[Data provided]

(** ** The operations are defined on well-formed tables *)

Lemma street_counts_defined (col : string) (data : DataFrame) (p : nat) :
  find_col col (columns data) = Some p ->
  forallb (fun r => is_numeric (cell_at p r)) (rows data) = true ->
  In "on_street_name" (columns data) ->
  exists sel, street_counts col data = inr sel.
Proof.
  intros Hp Hnum Hs. destruct (find_col_In _ _ Hs) as (ps & Hps).
  unfold street_counts, query_ge. rewrite Hp, Hnum. simpl.
  unfold getitems, col_loc. cbn [mapM select_rows columns].
  rewrite Hps, Hp. simpl. eexists. reflexivity.
Qed.

(** The select box always gets a ranking from a table that has the street
    column and a numeric column of counts. *)
Lemma select_view_defined (select : string) (data : DataFrame) :
  In "on_street_name" (columns data) ->
  (forall col, In col injury_columns ->
     exists p, find_col col (columns data) = Some p
       /\ forallb (fun r => is_numeric (cell_at p r)) (rows data) = true) ->
  exists out, select_view select data (inr out).
Proof.
  intros Hs Hcols.
  assert (Hbranch : forall col, In col injury_columns ->
            exists out, top_streets 5 col data (inr out)).
  { intros col Hcol. destruct (Hcols col Hcol) as (p & Hp & Hnum).
    destruct (street_counts_defined col data p Hp Hnum Hs) as (sel & Hsel).
    eapply top_streets_defined; eauto.
    apply injury_column_not_street. exact Hcol. }
  unfold select_view.
  destruct (String.eqb select "Pedestrians");
    [| destruct (String.eqb select "Cyclists")];
    apply Hbranch; simpl; auto.
Qed.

[/Data provided]

Your goal
Go through the listing and print each line exactly as it appears.

Task answer
(** ** The operations are defined on well-formed tables *)

Lemma street_counts_defined (col : string) (data : DataFrame) (p : nat) :
  find_col col (columns data) = Some p ->
  forallb (fun r => is_numeric (cell_at p r)) (rows data) = true ->
  In "on_street_name" (columns data) ->
  exists sel, street_counts col data = inr sel.
Proof.
  intros Hp Hnum Hs. destruct (find_col_In _ _ Hs) as (ps & Hps).
  unfold street_counts, query_ge. rewrite Hp, Hnum. simpl.
  unfold getitems, col_loc. cbn [mapM select_rows columns].
  rewrite Hps, Hp. simpl. eexists. reflexivity.
Qed.

(** The select box always gets a ranking from a table that has the street
    column and a numeric column of counts. *)
Lemma select_view_defined (select : string) (data : DataFrame) :
  In "on_street_name" (columns data) ->
  (forall col, In col injury_columns ->
     exists p, find_col col (columns data) = Some p
       /\ forallb (fun r => is_numeric (cell_at p r)) (rows data) = true) ->
  exists out, select_view select data (inr out).
Proof.
  intros Hs Hcols.
  assert (Hbranch : forall col, In col injury_columns ->
            exists out, top_streets 5 col data (inr out)).
  { intros col Hcol. destruct (Hcols col Hcol) as (p & Hp & Hnum).
    destruct (street_counts_defined col data p Hp Hnum Hs) as (sel & Hsel).
    eapply top_streets_defined; eauto.
    apply injury_column_not_street. exact Hcol. }
  unfold select_view.
  destruct (String.eqb select "Pedestrians");
    [| destruct (String.eqb select "Cyclists")];
    apply Hbranch; simpl; auto.
Qed.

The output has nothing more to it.